Saved data entries -
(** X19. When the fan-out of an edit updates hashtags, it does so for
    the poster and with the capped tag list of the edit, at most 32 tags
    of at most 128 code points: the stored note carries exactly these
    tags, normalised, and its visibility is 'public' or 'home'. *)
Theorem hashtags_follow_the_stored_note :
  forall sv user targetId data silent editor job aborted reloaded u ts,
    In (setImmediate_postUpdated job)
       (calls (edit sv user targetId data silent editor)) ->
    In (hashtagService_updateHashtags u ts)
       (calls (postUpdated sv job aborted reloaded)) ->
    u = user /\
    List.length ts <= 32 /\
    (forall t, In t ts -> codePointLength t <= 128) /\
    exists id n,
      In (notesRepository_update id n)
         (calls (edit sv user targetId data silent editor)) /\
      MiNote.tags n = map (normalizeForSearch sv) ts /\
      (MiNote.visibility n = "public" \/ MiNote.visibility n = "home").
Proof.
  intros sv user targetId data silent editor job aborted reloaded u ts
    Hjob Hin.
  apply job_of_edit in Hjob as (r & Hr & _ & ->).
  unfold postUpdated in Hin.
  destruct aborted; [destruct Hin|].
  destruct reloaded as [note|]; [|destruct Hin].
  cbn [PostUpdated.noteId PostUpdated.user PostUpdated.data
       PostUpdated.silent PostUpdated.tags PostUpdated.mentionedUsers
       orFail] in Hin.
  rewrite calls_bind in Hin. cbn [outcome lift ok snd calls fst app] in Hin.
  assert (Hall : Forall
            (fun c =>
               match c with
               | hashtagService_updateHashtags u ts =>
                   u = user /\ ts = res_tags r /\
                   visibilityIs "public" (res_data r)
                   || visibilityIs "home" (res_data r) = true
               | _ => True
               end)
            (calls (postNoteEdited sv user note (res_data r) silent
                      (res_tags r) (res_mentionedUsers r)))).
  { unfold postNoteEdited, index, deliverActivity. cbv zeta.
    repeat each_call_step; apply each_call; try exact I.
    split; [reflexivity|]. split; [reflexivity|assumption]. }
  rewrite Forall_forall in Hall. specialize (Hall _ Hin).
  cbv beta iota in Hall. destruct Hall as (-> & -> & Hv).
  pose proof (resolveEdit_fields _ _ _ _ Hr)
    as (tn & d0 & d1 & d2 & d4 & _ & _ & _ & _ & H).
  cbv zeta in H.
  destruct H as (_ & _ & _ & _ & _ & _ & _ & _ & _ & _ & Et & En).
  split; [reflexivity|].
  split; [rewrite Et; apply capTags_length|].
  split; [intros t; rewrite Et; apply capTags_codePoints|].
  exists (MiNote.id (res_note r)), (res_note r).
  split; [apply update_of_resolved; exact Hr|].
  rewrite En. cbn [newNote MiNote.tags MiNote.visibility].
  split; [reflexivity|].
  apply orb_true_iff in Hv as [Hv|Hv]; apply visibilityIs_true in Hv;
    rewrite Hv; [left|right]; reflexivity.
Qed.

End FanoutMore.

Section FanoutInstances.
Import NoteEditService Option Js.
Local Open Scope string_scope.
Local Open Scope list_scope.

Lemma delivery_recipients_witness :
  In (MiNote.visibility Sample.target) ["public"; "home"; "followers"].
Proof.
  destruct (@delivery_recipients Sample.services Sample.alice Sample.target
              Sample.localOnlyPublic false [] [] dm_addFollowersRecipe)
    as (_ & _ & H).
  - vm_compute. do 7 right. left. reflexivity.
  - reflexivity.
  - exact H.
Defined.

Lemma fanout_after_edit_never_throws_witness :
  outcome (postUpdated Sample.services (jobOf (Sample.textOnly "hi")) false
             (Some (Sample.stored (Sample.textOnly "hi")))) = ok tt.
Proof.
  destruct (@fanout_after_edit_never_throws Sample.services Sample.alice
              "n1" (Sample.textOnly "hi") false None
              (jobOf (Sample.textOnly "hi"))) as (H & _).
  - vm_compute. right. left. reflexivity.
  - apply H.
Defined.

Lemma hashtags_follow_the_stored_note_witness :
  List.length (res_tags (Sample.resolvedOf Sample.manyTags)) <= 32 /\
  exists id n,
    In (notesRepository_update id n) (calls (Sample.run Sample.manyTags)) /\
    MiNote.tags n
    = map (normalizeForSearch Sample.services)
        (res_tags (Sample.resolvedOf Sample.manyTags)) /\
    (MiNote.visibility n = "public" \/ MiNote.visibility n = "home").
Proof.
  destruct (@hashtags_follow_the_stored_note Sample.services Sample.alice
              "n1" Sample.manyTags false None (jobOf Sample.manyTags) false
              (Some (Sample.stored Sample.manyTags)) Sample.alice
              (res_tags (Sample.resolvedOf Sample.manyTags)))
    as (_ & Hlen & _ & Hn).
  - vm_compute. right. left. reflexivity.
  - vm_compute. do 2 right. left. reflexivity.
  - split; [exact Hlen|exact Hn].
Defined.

EXERCISE - The records must be given again in full, exactly as they were written.

WRITTEN SOLUTION -
(** X19. When the fan-out of an edit updates hashtags, it does so for
    the poster and with the capped tag list of the edit, at most 32 tags
    of at most 128 code points: the stored note carries exactly these
    tags, normalised, and its visibility is 'public' or 'home'. *)
Theorem hashtags_follow_the_stored_note :
  forall sv user targetId data silent editor job aborted reloaded u ts,
    In (setImmediate_postUpdated job)
       (calls (edit sv user targetId data silent editor)) ->
    In (hashtagService_updateHashtags u ts)
       (calls (postUpdated sv job aborted reloaded)) ->
    u = user /\
    List.length ts <= 32 /\
    (forall t, In t ts -> codePointLength t <= 128) /\
    exists id n,
      In (notesRepository_update id n)
         (calls (edit sv user targetId data silent editor)) /\
      MiNote.tags n = map (normalizeForSearch sv) ts /\
      (MiNote.visibility n = "public" \/ MiNote.visibility n = "home").
Proof.
  intros sv user targetId data silent editor job aborted reloaded u ts
    Hjob Hin.
  apply job_of_edit in Hjob as (r & Hr & _ & ->).
  unfold postUpdated in Hin.
  destruct aborted; [destruct Hin|].
  destruct reloaded as [note|]; [|destruct Hin].
  cbn [PostUpdated.noteId PostUpdated.user PostUpdated.data
       PostUpdated.silent PostUpdated.tags PostUpdated.mentionedUsers
       orFail] in Hin.
  rewrite calls_bind in Hin. cbn [outcome lift ok snd calls fst app] in Hin.
  assert (Hall : Forall
            (fun c =>
               match c with
               | hashtagService_updateHashtags u ts =>
                   u = user /\ ts = res_tags r /\
                   visibilityIs "public" (res_data r)
                   || visibilityIs "home" (res_data r) = true
               | _ => True
               end)
            (calls (postNoteEdited sv user note (res_data r) silent
                      (res_tags r) (res_mentionedUsers r)))).
  { unfold postNoteEdited, index, deliverActivity. cbv zeta.
    repeat each_call_step; apply each_call; try exact I.
    split; [reflexivity|]. split; [reflexivity|assumption]. }
  rewrite Forall_forall in Hall. specialize (Hall _ Hin).
  cbv beta iota in Hall. destruct Hall as (-> & -> & Hv).
  pose proof (resolveEdit_fields _ _ _ _ Hr)
    as (tn & d0 & d1 & d2 & d4 & _ & _ & _ & _ & H).
  cbv zeta in H.
  destruct H as (_ & _ & _ & _ & _ & _ & _ & _ & _ & _ & Et & En).
  split; [reflexivity|].
  split; [rewrite Et; apply capTags_length|].
  split; [intros t; rewrite Et; apply capTags_codePoints|].
  exists (MiNote.id (res_note r)), (res_note r).
  split; [apply update_of_resolved; exact Hr|].
  rewrite En. cbn [newNote MiNote.tags MiNote.visibility].
  split; [reflexivity|].
  apply orb_true_iff in Hv as [Hv|Hv]; apply visibilityIs_true in Hv;
    rewrite Hv; [left|right]; reflexivity.
Qed.

End FanoutMore.

Section FanoutInstances.
Import NoteEditService Option Js.
Local Open Scope string_scope.
Local Open Scope list_scope.

Lemma delivery_recipients_witness :
  In (MiNote.visibility Sample.target) ["public"; "home"; "followers"].
Proof.
  destruct (@delivery_recipients Sample.services Sample.alice Sample.target
              Sample.localOnlyPublic false [] [] dm_addFollowersRecipe)
    as (_ & _ & H).
  - vm_compute. do 7 right. left. reflexivity.
  - reflexivity.
  - exact H.
Defined.

Lemma fanout_after_edit_never_throws_witness :
  outcome (postUpdated Sample.services (jobOf (Sample.textOnly "hi")) false
             (Some (Sample.stored (Sample.textOnly "hi")))) = ok tt.
Proof.
  destruct (@fanout_after_edit_never_throws Sample.services Sample.alice
              "n1" (Sample.textOnly "hi") false None
              (jobOf (Sample.textOnly "hi"))) as (H & _).
  - vm_compute. right. left. reflexivity.
  - apply H.
Defined.

Lemma hashtags_follow_the_stored_note_witness :
  List.length (res_tags (Sample.resolvedOf Sample.manyTags)) <= 32 /\
  exists id n,
    In (notesRepository_update id n) (calls (Sample.run Sample.manyTags)) /\
    MiNote.tags n
    = map (normalizeForSearch Sample.services)
        (res_tags (Sample.resolvedOf Sample.manyTags)) /\
    (MiNote.visibility n = "public" \/ MiNote.visibility n = "home").
Proof.
  destruct (@hashtags_follow_the_stored_note Sample.services Sample.alice
              "n1" Sample.manyTags false None (jobOf Sample.manyTags) false
              (Some (Sample.stored Sample.manyTags)) Sample.alice
              (res_tags (Sample.resolvedOf Sample.manyTags)))
    as (_ & Hlen & _ & Hn).
  - vm_compute. right. left. reflexivity.
  - vm_compute. do 2 right. left. reflexivity.
  - split; [exact Hlen|exact Hn].
Defined.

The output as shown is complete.